8. I am terrified of the reboot of Scrubs, co-starring Donald Faison, AKA Petey, because I assume woke nonsense is gonna defang that all-time great sit-com just like it defanged Sex and the City. The first evidence that this defangment will happen: In the Scrubs teaser. Dr. Cox called JD "Scooter" instead of one of the hundreds of female names that he used during the original run of the show.
9. Boaz Yakin has not directed a great movie since Titans and has only co-written one good movie since Titans: Now You See Me. What happened to Boaz? Like many talented filmmakers, Boaz got sucked into the Hollywood system that values commercialism over originality. Simply put: Boaz makes big money as a script doctor, which takes energy away from the great films that I believe he could write and/or direct. That said, Remember the Titans is so perfect that Boaz will always be remembered as the dude who directed a perfect movie.
10. There are more great baseball movies than great football movies and there are more great football movies than there are great basketball movies.
11. I didn't play high school tackle football because I had two brain surgeries for hydrocephalus before I was two years old. But I did play 8th grade flag football and once dropped an interception. I had three blockers and an open field. It would've been a pick-six for sure. I've thought about that dropped interception at least once a month for the last 45 years.

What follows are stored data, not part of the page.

(** C13: the hub allocates.  When [Handle] succeeds on the peer of a cluster without a
    range, the peer stored in the hub has a range that shares no address with the
    range of any other cluster, and the routes to it lead into the tunnel. *)
Theorem hub_allocates key ns name peer N p (s s' : state) :
  AsCluster spec = false → SplitMetaNamespaceKey key = Some (ns, name) → it_peers s !! mkNN ns name = Some peer →
  DeletionTimestamp (peer_meta peer) = None → no_cidr peer = true →
  net4 (spec_CIDR spec) = Some (N, p) → 16777216 ≤ N → Forall usable (peer_cidrs ns (it_peers s)) →
  Inter_Handle spec selfName selfNamespace key s = (s', Ret (None, None)) →
  ∃ cidr idx, free_of cidr (peer_cidrs ns (it_peers s)) ∧
    (∃ c, peers_view (it_world s') ns !! peer_Name peer = Some c ∧ peer_PodCIDR c = [cidr]) ∧
    cidr_routes idx [cidr] ⊆ wg_routes (it_world s').
Proof.
  intros Hrole Hkey Hpeer Hdel Hno Hnet HN Hex. unfold Inter_Handle, gets. rewrite Hkey.
  unfold mbind at 1, proc_bind at 1. cbn [id]. rewrite Hpeer, Hdel, Hrole, Hno.
  intros [(s1 & peer1 & Ha & Hc)|(? & ? & _ & Hc)]%handle_Ret; [|done]. unfold allocate_peer in Ha.
  destruct (FindTunnelAvailableCIDR _ _) as [cidr| | |] eqn:Ef; cbn in Ha; try done. injection Ha as <- <-.
  apply connect_peer_ok in Hc as (idx & w1 & g1 & _ & _ & Hro & _ & _ & _ & Hst).
  exists cidr, idx. split; [by eapply FindTunnelAvailableCIDR_free|]. split.
  - destruct (Hst eq_refl) as (c & Hv & Hpl). exists c. split; [done|]. by injection Hpl.
  - rewrite Hro. set_solver.
Qed.
Lemma keeps_tunnel {A} (p : proc (Wireguard * W) A) : keeps spec_of p → keeps role (on_tunnel p).
Proof. intros Hp. apply (keeps_on_part _ _ _ spec_of); [done|]. intros [g w] i Hg. unfold role, spec_of in *. cbn in *. by rewrite Hg. Qed.
Lemma keeps_host {A} (p : proc W A) : keeps role (on_host p).
Proof. by apply keeps_on. Qed.
Lemma keeps_sys msg (f : W → W * option SysError) : keeps spec_of (sys msg f).
Proof. intros [g w]. unfold sys. cbn. by destruct (f w) as [? [?|]]. Qed.
#[local] Hint Resolve keeps_tunnel keeps_host keeps_sys : keeps.
Lemma keeps_connect_inner d k : keeps spec_of (connect_inner d k).
Proof. unfold connect_inner. keep. all: try (apply keeps_modify; by intros []). Qed.
#[local] Hint Resolve keeps_connect_inner : keeps.
Lemma keeps_reconnect_inner d k : keeps spec_of (reconnect_inner d k).
Proof. unfold reconnect_inner. keep. apply keeps_modify. by intros []. Qed.
Lemma keeps_RemoveInner k : keeps spec_of (RemoveInnerClusterTunnel k).
Proof. apply keeps_sys. Qed.
Lemma keeps_RemoveInter k : keeps spec_of (RemoveInterClusterTunnel k).
Proof. apply keeps_sys. Qed.
Lemma keeps_delete_inner n : keeps spec_of (modify (λ '(g, w), (DeleteExistingInnerConnection g n, w))).
Proof. apply keeps_modify. by intros []. Qed.
#[local] Hint Resolve keeps_reconnect_inner keeps_RemoveInner keeps_RemoveInter keeps_delete_inner : keeps.
Lemma keeps_AddInner d : keeps spec_of (AddInnerClusterTunnel d).
Proof. unfold AddInnerClusterTunnel, ignore_err. keep. Qed.
#[local] Hint Resolve keeps_AddInner : keeps.
Lemma keeps_recycle d : keeps role (recycleResources d).
Proof. unfold recycleResources. keep. Qed.
#[local] Hint Resolve keeps_recycle : keeps.
(** C36: [configureNic].  When it succeeds, the addresses of the link that are not
    link-local are exactly the wanted ones, those that were there for another
    reason are gone, and the link-local ones are untouched. *)
Theorem configureNic_exact ns link ip w w' :
  configureNic ns link ip w = (w', Ret ()) → canonical_addrs (split_on "," ip) →
  ∀ a, a ∈ nic_addrs w' ns link ↔
    if addr_LinkLocal a then a ∈ nic_addrs w ns link else addr_String a ∈ split_on "," ip.
Proof.
  intros E Hc a. unfold configureNic in E. inv_proc E.
  assert (nic_addrs w1 ns link = nic_addrs w ns link) as Hup.
  { destruct (link_Up a0); [by injection E1 as ->|]. destruct a1. apply act_Ret in E1. eauto using LinkSetUp_ok. }
  apply AddrList_ok in E2. destruct a3 as [del add]. inv_proc E.
  destruct a3. apply each_addr_del in E4. apply each_addr_add in E.
  apply (wanted_addrs_final _ _ _ _ a) in E3; [|done].
  destruct (addr_LinkLocal a); rewrite <- ?Hup, E, E4, elem_of_union, elem_of_difference, E2, !elem_of_list_to_set; exact E3.
Qed.
End nic_theorems.

Section ipam_theorems.
Context `{GoRuntime} {W : Type} `{HostLocalLaws W}.
Implicit Types (rq : CniRequest) (allocs : list IPAllocator) (w : W).

Lemma leases_of_app rq l1 l2 : leases_of rq (l1 ++ l2) = leases_of rq l1 ∪ leases_of rq l2.
Proof. unfold leases_of. by rewrite fmap_app, list_to_set_app_L. Qed.
Lemma deliver_leased ev w w' r : deliver g csh ev w = (w', r) → r ≠ Panic → r ≠ Spin → leased a id w' = lease_after id (leased a id w) ev.
Proof.
  destruct ev as [pods|pod|pod|pod]; cbn [deliver lease_after].
  - apply Synchronize_leased.
  - unfold RunPodSandbox, mbind, proc_bind, lift. destruct (GetNSPathFromPod pod) as [nsPath|e| |] eqn:En; cbn; intros E Hp Hs.
    { by apply (add_leased _ _ _ _ _ _ En E). }
    all: injection E as <- <-; unfold handled_pod; by rewrite En, andb_false_r, orb_false_r.
  - unfold StopPodSandbox, mbind, proc_bind, lift. destruct (GetNSPathFromPod pod) as [nsPath|e| |] eqn:En; cbn; intros E Hp Hs.
    { by apply (del_leased _ _ _ _ _ _ En E). }
    all: injection E as <- <-; unfold handled_pod; by rewrite En, andb_false_r, andb_true_r.
  - by intros [= <- <-] _ _.
Qed.

Lemma serve_leased events w w' rs : serve g csh events w = (w', Ret rs) →
  length rs = length events ∧ leased a id w' = foldl (lease_after id) (leased a id w) events.
Proof.
  revert w rs. induction events as [|ev events IH]; intros w rs; cbn [serve foldl]; [by intros [= <- <-]|].
  unfold handle. destruct (deliver g csh ev w) as [w1 r] eqn:Ed. intros E.
  assert (Hd : leased a id w1 = lease_after id (leased a id w) ev) by (apply (deliver_leased _ _ _ _ Ed); by intros ->).
  destruct r as [[]|e| |]; try done; apply proc_bind_Ret in E as (w2 & rs' & E & [= <- <-]); apply IH in E as [Hl Hw]; cbn [length]; rewrite <- Hd; auto.
Qed.
End one_container.
End handlers.
End leases.

(** C37: leases follow the pods.  Where the store of the plugin works, a plugin that has served its events answered every one of them,
    and a container holds an address of each range exactly when the last event that concerns it started it: [RunPodSandbox] and
    [Synchronize] take the addresses, whatever they report of the interface, [StopPodSandbox] gives them back, and the daemon's own
    pods and those of the host network are passed over. *)
Theorem leases_follow_pods `{GoRuntime} {W : Type} `{NodeFrames W} mask new g c events (w w' : W) p rs :
  store_works (W := W) (cniConf (NodeCIDR g)) c →
  InitNRIPlugin mask new g events w = (w', Ret (p, rs)) →
  new = None ∧ length rs = length events ∧
  ∀ a id, a ∈ allocators 0 (ic_Ranges c) → leased a id w' = foldl (lease_after g id) (leased a id w) events.
Proof.
  intros Hs. unfold InitNRIPlugin. destruct new; [done|]. cbn [has_Stub].
  intros (w1 & rs' & E & [= <- <- <-])%proc_bind_Ret.
  split; [done|]. split; [|intros a id Ha; exact (proj2 (serve_leased g (createCniHandler g) c Hs a id Ha _ _ _ _ E))].
  clear Hs. revert w rs' E. induction events as [|ev events IH]; intros w rs'; cbn [serve]; [by intros [= <- <-]|].
  unfold handle. destruct (deliver _ _ ev w) as [w2 [[]|e| |]]; try done; intros (w3 & rs & E & [= <- <-])%proc_bind_Ret; apply IH in E; cbn; by f_equal.
Qed.

(** ** A run on the concrete node *)
Section demo_plugin.
#[local] Existing Instance list_runtime.

#[local] Program Instance demo_nodeframes : NodeFrames demo_node.
Solve All Obligations with
  (intros; cbn; unfold node_move, on_link; repeat case_match; simplify_eq; try reflexivity).

Definition demo_own : PodSandbox := mkPodSandbox "cnf999" "cnf-1" "fleetboard-system" (Some [mkLinuxNamespace "network" "/ns/cnf"]).
Definition demo_events : list sandbox_event :=
  [EvRunPodSandbox (demo_sandbox "abc111" "a"); EvSynchronize [demo_sandbox "abc111" "a"; demo_own];
   EvStopPodSandbox (demo_sandbox "abc111" "a"); EvRunPodSandbox (demo_sandbox "def222" "b"); EvRemovePodSandbox (demo_sandbox "abc111" "a")].
Definition demo_config : IPAMConfig := mkIPAMConfig "dedicate-cni" EmptyString [] [cniConf "10.0.0.0/24"].
Definition demo_mask (_ : string) : Z * option string := (7, None).
Definition demo_served : demo_node := fst (InitNRIPlugin demo_mask None demo_globals demo_events demo_bridged).
Lemma demo_plugin_answers :
  snd (InitNRIPlugin demo_mask None demo_globals demo_events demo_bridged) = Ret (mkCNIPlugin 7 true, repeat (inl ()) 5).
Proof. vm_compute. reflexivity. Qed.
Lemma demo_plugin_runs :
  InitNRIPlugin demo_mask None demo_globals demo_events demo_bridged = (demo_served, Ret (mkCNIPlugin 7 true, repeat (inl ()) 5)).
Proof. rewrite <- demo_plugin_answers. apply surjective_pairing. Qed.
Lemma demo_store_works : store_works (W := demo_node) (cniConf (NodeCIDR demo_globals)) demo_config.
Proof. split; [reflexivity|]. split; [reflexivity|]. intros w a i c. eexists. reflexivity. Qed.

(** The first container has given its address back, the second one has it, the daemon's own has none. *)
Lemma leases_follow_pods_witness :
  let a := (0%nat, cniConf "10.0.0.0/24") in
  leased a "abc111" demo_served = false ∧ leased a "def222" demo_served = true ∧ leased a "cnf999" demo_served = false.
Proof.
  cbv zeta. destruct (leases_follow_pods demo_mask None demo_globals demo_config demo_events demo_bridged demo_served
    (mkCNIPlugin 7 true) (repeat (inl ()) 5) demo_store_works demo_plugin_runs) as (_ & _ & Hl).
  assert (Ha : (0%nat, cniConf "10.0.0.0/24") ∈ allocators 0 (ic_Ranges demo_config)) by (cbn [allocators ic_Ranges demo_config]; left).
  split; [|split]; [etransitivity; [exact (Hl _ "abc111" Ha)|]|etransitivity; [exact (Hl _ "def222" Ha)|]|etransitivity; [exact (Hl _ "cnf999" Ha)|]];
    vm_compute; reflexivity.
Defined.
End demo_plugin.

(** The pods that stop while the plugin is away are not known to it: their addresses are not given back. *)
Corollary unseen_stop_keeps_lease `{GoRuntime} {W : Type} `{NodeFrames W} mask new g c events (w w' : W) p rs a id :
  store_works (W := W) (cniConf (NodeCIDR g)) c → InitNRIPlugin mask new g events w = (w', Ret (p, rs)) → a ∈ allocators 0 (ic_Ranges c) →
  Forall (λ ev, ∀ pod, ev = EvStopPodSandbox pod → sb_Id pod ≠ id) events → leased a id w = true → leased a id w' = true.
Proof.
  intros Hs. unfold InitNRIPlugin. destruct new; [done|]. cbn [has_Stub]. intros (w1 & rs' & E & [= <- <- <-])%proc_bind_Ret Ha Hev Hl.
  apply (serve_leased g (createCniHandler g) c Hs a id Ha) in E as [_ ->]. rewrite Hl. clear -Hev.
  induction Hev as [|ev events Hev _ IH]; [done|]. cbn [foldl].
  assert (lease_after g id true ev = true) as ->; [|exact IH]. destruct ev as [| |pod|]; try done. cbn [lease_after].
  unfold handled_pod. rewrite bool_decide_false; [done|]. by apply Hev.
Qed.
(** * Panorama Slicer: pagination geometry, page material and export

    A shallow embedding of [panorama_slicer.py] (class [PanoramaSlicer]) and
    the properties of its page grid, page renderer, export pipeline, view
    state and image loading.

    Numbers.  Python [int] is modelled by [Z].  Python [float] is modelled by
    the exact rationals [Q]: every float operation of the program ([/], [*],
    [+], [-], [//], [math.ceil], [int], [round], [max], [min]) is taken at its
    exact mathematical value, so rounding error of the IEEE arithmetic is not
    part of the model.  Equality of such numbers is [Qeq] ([==]).

    Collaborators.  Pillow ([Image.open], [load], [crop], [new], [paste],
    [save]), [os.path] and the Tk widgets are outside the program.  The
    raster operations are modelled from Pillow's behaviour in module [PIL];
    decoding, saving and path handling are functions of an environment
    record; the Tk labels and message boxes are a log of events. *)

From Stdlib Require Import ZArith QArith Qround Qminmax Lqa Lia.
From Stdlib Require Import List Ascii String Bool DecimalString DecimalN.
Import ListNotations.

Local Open Scope Z_scope.

(** ** Python numeric primitives *)

Module Py.
Lemma trim_correct_witness :
  (len " ab " < npos)%Z /\ trim " ab " ws = Ret "ab" /\ trim "ab" ws = Ret "ab".
Proof.
  split; [done|].
  destruct (trim_correct ws " ab " ltac:(done)) as [_ H].
  destruct H as (pre & t & post & _ & _ & _ & _ & Ht & Ht').
  { intros HF. apply Forall_cons in HF as [_ HF]. apply Forall_cons in HF as [Ha _]. discriminate Ha. }
  vm_compute in Ht. injection Ht as <-. split; [vm_compute; reflexivity|exact Ht'].
Defined.

(** [levenshteinDistance] is the edit distance: some sequence of that many
    deletions, insertions and substitutions of bytes turns [s1] into [s2], and
    no shorter one does. *)
Theorem levenshteinDistance_minimal (s1 s2 : string) :
  edits (chars s1) (chars s2) (levenshteinDistance s1 s2) /\
  forall n, edits (chars s1) (chars s2) n -> levenshteinDistance s1 s2 <= n.
Proof. apply levenshtein_min. Qed.

(** [split] and [join] are inverse: joining the pieces with the separator
    gives the string back, and no piece contains the separator. *)
Theorem split_join (s : string) (c : ascii) :
  join (split s c) (String c EmptyString) = s /\
  Forall (fun e => c ∉ chars e) (split s c).
Proof.
  split.
  - unfold split. rewrite join_split_loop. simpl. apply unchars_chars.
  - apply split_loop_pieces, not_elem_of_nil.
Qed.

(** [replaceAll] terminates on all arguments, also when the replacement
    contains the pattern, and for a pattern of one byte it replaces every
    occurrence in the subject, and nothing in the replacement text. *)
Theorem replaceAll_correct (subject from to : string) :
  (exists s', replaceAll subject from to = Some s') /\
  (forall x, from = String x EmptyString ->
     replaceAll subject from to = Some (unchars (subst_char x to (chars subject)))).
Proof.
  split; [|intros x ->; apply replaceAll_char_eq].
  unfold replaceAll. case_match eqn:He; [eauto|]. apply replace_loop_total; [|lia].
  destruct from; [done|simpl; lia].
Qed.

12. I was a good small high school basketball player—could've been seventh man on a community college team—but in 1984, I missed two free throws with two seconds left on the clock that would've won the game against the #1 small high school team in the state. We'd come back from a 14-point deficit in the fourth quarter. I was a 90% free throw shooter. And I CHOKED HARD. I think about those missed free throws at least once a week. About six times a year, I have a nightmare about missing them. I wake up screaming in pain and anger and shame.
13. Remember: I grew up in an honor culture.
14. DIsney has yet to release a 4K disc of Remember the Titans. That's a crime. And, yes, I still buy DVDs, Blu-rays, and 4K discs because physical media is the GOAT.